For the past six weeks, Holden has rigorously trained his mind, body, and spirit to endure four solid days of continuous television viewing in late September.
“It’s been tough. I won’t lie.” Said Holden. “Ideally I would’ve had more time to get out of shape, but I’ve packed on some serious fat, and I’m ready to do this thing. And everyone’s been so supportive–my girlfriend, my coworkers, my family. It’s been great. After twelve or thirteen hours of extreme lethargy, when you’re really feeling the strain in your cervical vertebrae, you’re stiff as a fence post, and you haven’t taken a crap in three or four days, it’s nice knowing you’ve got all these people in your corner, rooting for you.”
And with modern technologies, such as DVR and streaming services, Holden is going to need all the encouragement he can get.
“This isn’t 1995.” Said Holden. “The game has changed. You don’t get a five-minute commercial break for every ten minutes of programming. So you’ve got to train accordingly.”
Which, for Holden, means hours of daily sedentary conditioning.
“My alarm’s set for four. I squeeze in two movies before work. Then it’s eight hours of light duty at the office. And after work, it’s right back on the couch again for at least six hours.”
But training is only half the equation. Inactivity is futile without proper malnutrition.
“The body needs fuel. It’s as simple as that. Ideally you want foods with a high calorie-to-dishes ratio. Personally, I’m a casserole guy. They’re good hot or cold, they’re loaded with unhealthy fats and simple carbohydrates, and they have relatively low nutritional value. Pizza and chicken wings are acceptable alternatives, but finger foods are never ideal, as excess grease inhibits remote controllability.”

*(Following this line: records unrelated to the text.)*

(** X7: a distance of NaN from the route service becomes a commute of
    NaN, which validation does not flag; if no other field is in error
    the next submission is accepted, and without an explicit annual
    total every result then has a total cost of NaN and no
    amortisation. *)
Theorem X7_nan_distance_poisons_results (w : Services) (s : AppState)
    (r : RouteDetails) :
  st_homeAddress s <> EmptyString -> st_workAddress s <> EmptyString ->
  getRouteDetails w (st_homeAddress s) (st_workAddress s) = Fulfilled r ->
  distance r = nan ->
  let s' := fst (handleRouteCalculation w s) in
  weekdayCommuteKm (st_userInput s') = nan /\
  ((forall k, k <> Key.weekdayCommuteKm -> inError (st_userInput s) k = false) ->
   snd (validateForm s') = true) /\
  ((0 <? estimatedAnnualKm (st_userInput s)) = false ->
   forall data,
     Forall (fun x => totalCost x = nan /\ amortizationYears x = None)
            (sortedResults (st_userInput s') (st_routePreset s') data)).
Proof.
  intros Hh Hw Hr Hd s'.
  assert (Hu : st_userInput s' = set_weekdayCommuteKm nan (st_userInput s)).
  { unfold s'. rewrite (handleRouteCalculation_nonempty w s Hh Hw), Hr, Hd.
    simpl.
    destruct (70 <=? cityPercentage r); [|destruct (cityPercentage r <=? 30)];
      reflexivity. }
  rewrite Hu. split; [reflexivity|]. split.
  - intros Hok. apply validateForm_accepts. rewrite Hu. intros k.
    destruct (Key.eqb k Key.weekdayCommuteKm) eqn:E.
    + apply Key_eqb_eq in E. subst k. apply ltb_nan_l.
    + assert (Hk : k <> Key.weekdayCommuteKm).
      { intros ->. discriminate E. }
      rewrite <- (Hok k Hk). destruct k; try reflexivity. contradiction.
  - intros He data. apply Forall_forall. intros x Hx.
    set (u' := set_weekdayCommuteKm nan (st_userInput s)) in *.
    destruct (annualDistances_nan_commute u' (st_routePreset s') eq_refl He)
      as [Hc Hhw].
    assert (Hcalc : forall car,
              totalCost (calculateCar u' (annualDistances u' (st_routePreset s')) car) = nan /\
              annualFuelCost (calculateCar u' (annualDistances u' (st_routePreset s')) car) = nan).
    { intros car. unfold calculateCar. simpl.
      rewrite (carAnnualFuelCost_nan u' _ car Hc Hhw), mul_nan_l, add_nan_r.
      split; reflexivity. }
    destruct (In_sortedResults _ _ _ _ Hx) as [car [_ H]]. simpl in H.
    destruct (gasolineCar _) as [g|]; subst x.
    + rewrite amortize_totalCost. split; [apply Hcalc|].
      rewrite amortize_amortizationYears by reflexivity.
      rewrite (proj2 (Hcalc car)), sub_nan_r, ltb_nan_r, andb_false_r.
      reflexivity.
    + split; [apply Hcalc | reflexivity].
Qed.

Lemma X7_nan_distance_poisons_results_witness :
  let w := mkServices (Fulfilled sampleConsumptionData)
             (fun _ _ => Fulfilled (mkRouteDetails nan 50)) in
  let s := mkAppState initialUserInput None None false None [] false mixed
             "Calle Mayor 1, Madrid" "Gran Via 2, Madrid" in
  snd (validateForm (fst (handleRouteCalculation w s))) = true /\
  map totalCost
    (sortedResults (st_userInput (fst (handleRouteCalculation w s)))
       (st_routePreset (fst (handleRouteCalculation w s))) [gasolineRecord])
  = [nan].
Proof.
  intros w s.
  assert (Hh : st_homeAddress s <> EmptyString) by discriminate.
  assert (Hw : st_workAddress s <> EmptyString) by discriminate.
  destruct (X7_nan_distance_poisons_results w s (mkRouteDetails nan 50)
              Hh Hw eq_refl eq_refl) as [_ [Hv Hres]].
  split.
  - apply Hv. intros k _. destruct k; reflexivity.
  - specialize (Hres eq_refl [gasolineRecord]).
    destruct (sortedResults _ _ [gasolineRecord]) as [|x [|y l]] eqn:E;
      try (vm_compute in E; discriminate E).
    inversion Hres as [|x0 l0 [Hx _] _]; subst. simpl. rewrite Hx. reflexivity.
Defined.

(** ** Submission: a failed fetch, and what the ranking keeps *)

(** X8: when the form is accepted and the consumption service fails,
    the results and the recommendation shown before are cleared, the
    loading flag is down, the form is untouched, and the error is the
    failure's message, or the fixed text for a thrown value that is not
    an Error. *)
Theorem X8_failed_fetch_clears_results (w : Services) (s : AppState)
    (err : Thrown) :
  snd (validateForm s) = true ->
  getFuelConsumptionData w = Rejected err ->
  let s' := fst (handleSubmit w s) in
  st_results s' = None /\
  st_recommendation s' = None /\
  st_isLoading s' = false /\
  st_userInput s' = st_userInput s /\
  st_routePreset s' = st_routePreset s /\
  st_error s'
  = Some match err with
         | ErrorObject message => message
         | OtherValue => "Ocurrió un error inesperado."%string
         end.
Proof.
  intros Hv Hw s'. unfold s', handleSubmit.
  unfold validateForm in *. simpl in Hv. rewrite Hv. simpl. rewrite Hw. simpl.
  destruct err; repeat split; reflexivity.
Qed.

Lemma X8_failed_fetch_clears_results_witness :
  let w := mkServices (Rejected OtherValue) (fun _ _ => Rejected OtherValue) in
  let s := setResults (Some []) initialState in
  st_results (fst (handleSubmit w s)) = None /\
  st_error (fst (handleSubmit w s)) = Some "Ocurrió un error inesperado."%string.
Proof.
  intros w s.
  destruct (X8_failed_fetch_clears_results w s OtherValue eq_refl eq_refl)
    as [Hr [_ [_ [_ [_ He]]]]].
  split; [exact Hr | exact He].
Defined.

Lemma map_name_amortizedResults (rs : list CalculationResult) :
  map name (amortizedResults rs) = map name rs.
Proof.
  unfold amortizedResults. destruct (gasolineCar rs) as [g|]; [|reflexivity].
  rewrite map_map. apply map_ext. intros r. apply amortize_name.
Qed.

Holden’s advice to other aspiring endurance televiewers:
“Stay away from cotton altogether. You want something that’ll wick moisture and breathe without chafing, like merino wool, synthetics, or lightweight technical fabrics. Also, and I can’t stress this one enough, maintain proper form, especially when fatigued. Once your form breaks down and those secondary muscle groups take over, you’ll be dealing with bad posture, or worse, injury. And lastly, stay away from sugary sports drinks. Glucose crashes almost always become naps. Stick with diet soda. Five fluid ounces, every thirty minutes, like clockwork.”